Ao lado do chanceler alemão, Friedrich Merz, o presidente Luiz Inácio Lula da Silva (PT) defendeu o pionerismo do Brasil no biocombutíviel e enfatizou que o País não pode se transformar em uma “espécie de Arábia Saudita do biocombustível”. “Nosso etanol, de cana-de-açúcar, produz mais energia por hectare plantado, tem uma das menores pegadas de carbono do mundo e reduz emissões de até 90% em relação à gasolina”, disse.
O presidente ainda destacou que quer provar que “é possível, mesmo utilizando petróleo, como os biocombustíveis, que o efeito é menos nocivo”. “Não jogaremos fora as oportunidades da transição energética que estão colocadas para o mundo. Quem quiser produzir com energia mais barata e com energia verdadeiramente limpa, procure o Brasil, que nós temos espaço e oportunidade para quem quiser apostar no futuro”, concluiu Lula, que também criticou barreiras impostas pela União Europeira para uso do recurso.
A UE tem intenção de reclassificar o biodiesel feito de soja, que poderia perder a partir de 2030 o status de recurso renovável na UE, medida que impactaria diretamente o Brasil e a Energia.

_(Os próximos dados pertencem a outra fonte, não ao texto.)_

(* ===== verification/RuleBuilder.v ===== *)
(** * The interactive builder of rules (internal/cli/builder.go, validator.go)

    The dialogue that makes a file of rules out of answers, against the interface
    of a prompter; what is printed on the way is left out.  The theorems say that
    every dialogue ends, what the rules it makes are like, and that any rule of a
    stated kind can be dictated. *)

From S2P Require Import Prelude GoStrings GoFloat Value Types Conditions Expand Loader TestScaffold Prompt.
Local Open Scope string_scope.

(** ** Templates *)

Definition isTemplateVariable (s : string) : bool :=
  let s := TrimSpace s in HasPrefix s "{" && HasSuffix s "}".

Definition extractInnerField (s : string) : string :=
  let s := TrimSpace s in if HasPrefix s "{" && HasSuffix s "}" then inner s else s.

(** The fix that is offered for a field without braces. *)
Definition suggestion (field : string) : string := "{" ++ TrimSpace field ++ "}".
Definition accepts (response : string) : bool :=
  let r := ToLower (TrimSpace response) in String.eqb r "" || String.eqb r "y" || String.eqb r "yes".

(** ** Values *)

Inductive value_type := TVariable | TNumber | TBoolean | TString.

(** What [getConditionValue] makes of an answer; [None]: it asks again. *)
Definition classify (answer : string) : option (string * value_type) :=
  let valueStr := TrimSpace answer in
  if String.eqb valueStr "" then None
  else if isTemplateVariable valueStr then
    if String.eqb (extractInnerField valueStr) "" then None else Some (valueStr, TVariable)
  else match ParseFloat valueStr with
  | Some _ => Some (valueStr, TNumber)
  | None =>
      if String.eqb valueStr "true" || String.eqb valueStr "false" then Some (valueStr, TBoolean)
      else Some (TrimChar (ascii_of_nat 34) valueStr, TString)
  end.

Definition literal (valueStr : string) (t : value_type) : result build_error value :=
  match t with
  | TVariable | TString => Ok (VStr valueStr)
  | TNumber => match ParseFloat valueStr with Some f => Ok (VFloat f) | None => Err (NumberInvalid valueStr) end
  | TBoolean => match ParseBool valueStr with Some b => Ok (VBool b) | None => Err (BooleanInvalid valueStr) end
  end.

(** The operators that take no value. *)
Definition existence_operator (op : string) : bool := String.eqb op "exists" || String.eqb op "not_exists".

Definition lift {A} (r : result build_error A) : Tty A := λ s, (r, s).

(** ** Payloads *)

Definition json_text (fields : list (string * string)) : string :=
  let nl := String newline "" in
  "{" ++ nl ++ Join ("," ++ nl) (map (λ f, "  " ++ quoted f.1 ++ ": " ++ quoted f.2) fields) ++ nl ++ "}".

Lula também destacou que os planos da UE para chegar a 50% de renováveis em sua matriz até 2050 já é uma realidade no Brasil, que cumpriu essa meta em 2025. “O nosso combustível já emite menos. Então, é preciso apenas que a gente possa trocar essa experiência para que vocês percebam que, quando o Brasil fala que será uma potência mundial na transição energética e que será uma potência mundial na oferta de combustível renovável ao mundo, nós não estamos falando pouca coisa”, disse Lula.